On Tuesday afternoon in Dickson, Tennessee I delivered a new version of my popular talk Ten Common Challenges Facing Educators (learn how to bring me to your conference). In my new version of the talk I include the warning to “beware of the copycat trap.”
The “copycat trap” refers to the scenario in which you find a neat lesson plan or other classroom activity on Pinterest, on Twitter, on a Facebook page, on a blog, or even Teachers Pay Teachers and think that it will automatically work well for your students if you simply copy the same steps that someone else used.

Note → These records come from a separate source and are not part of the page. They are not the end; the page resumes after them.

Definition canonical_le (base : Z) (ds : list Z) : Prop :=
  Forall (fun d => 0 <= d < base) ds /\ last ds 1 <> 0.

(** base-x's [BASE_MAP[c]]: a [Uint8Array(256)] holding the digit of each
    alphabet character and 255 at every other index; a code unit above 255
    reads [undefined] ([None]). *)
Definition BASE_MAP (c : Z) : option Z :=
  if (0 <=? c) && (c <? 256) then
    match b58_index c with Some d => Some d | None => Some 255 end
  else None.

(** The [while (source[psz])] loop of base-x's [decodeUnsafe], on the number
    [N] held big-endian in [b256]: [carry === 255] returns [undefined]
    (decoding fails); a digit [d] turns [N] into [58 N + d]; an [undefined]
    carry makes the first [carry += ..] NaN, whose [% 256 >>> 0] and
    [/ 256 >>> 0] are 0, so the lowest byte becomes 0 and the bytes above
    it are multiplied by 58 with no carry in.  Each step at most multiplies
    [N] by 58 and adds 57, so [N] stays within the [size] bytes allocated
    for the characters and the 'Non-zero carry' throw is never reached. *)
Fixpoint baseX_decode_loop (N : Z) (source : list Z) : option Z :=
  match source with
  | [] => Some N
  | c :: rest =>
      match BASE_MAP c with
      | Some carry =>
          if carry =? 255 then None else baseX_decode_loop (58 * N + carry) rest
      | None => baseX_decode_loop (256 * (58 * (N / 256))) rest
      end
  end.

Definition baseX_encode (source : list Z) : list Z :=
  let zeroes := count_leading 0 source in
  repeat 49 zeroes ++ map b58_char (be_digits 58 (be_value 256 (skipn zeroes source))).

Definition baseX_decode (source : list Z) : Exn (list Z) :=
  let zeroes := count_leading 49 source in
  match baseX_decode_loop 0 (skipn zeroes source) with
  | None => Throw NonBase58Character
  | Some n => Ok (repeat 0 zeroes ++ be_digits 256 n)
  end.

(** [base58btc.encode] and [base58btc.decode] (multibase prefix [z]). *)
Definition base58btc_encode (bytes : list Z) : list Z := 122 :: baseX_encode bytes.

Definition base58btc_decode (text : list Z) : Exn (list Z) :=
  match text with
  | c :: rest => if c =? 122 then baseX_decode rest else Throw MultibasePrefixError
  | [] => Throw MultibasePrefixError
  end.

(** [s.startsWith(prefix)]. *)
Definition starts_with (s prefix : list Z) : bool :=
  zlist_eqb (firstn (length prefix) s) prefix.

I first started to become aware of this trap after I published Life on Minimum Wage in a blog post many years ago. That was an activity that I created specifically for my students, but shared as a model that other teachers could use if they modified it to meet the needs of their students. There were some items in the activity that were specific to the students I had in my classroom that year. Shortly after publishing Life on Minimum Wage and for years since I have received emails from people who tried it and said that their students didn’t get engaged in the activity. That’s understandable if you used the activity exactly as I used it because my students live in rural communities so their frame of reference for many things and their favorite hobbies are, in many cases, quite different from those of kids in cities and suburbs.
The Internet is a great place to find lesson plan ideas and other resources to use in your classroom. Just beware of the copycat trap when you go to implement those ideas yourself.
My copycat trap idea is partially influenced by reading Paulo Blikstein’s Digital Fabrication and ‘Making’ in Education:The Democratization of Invention in which he discusses the pitfalls of the “keychain syndrome” in maker spaces.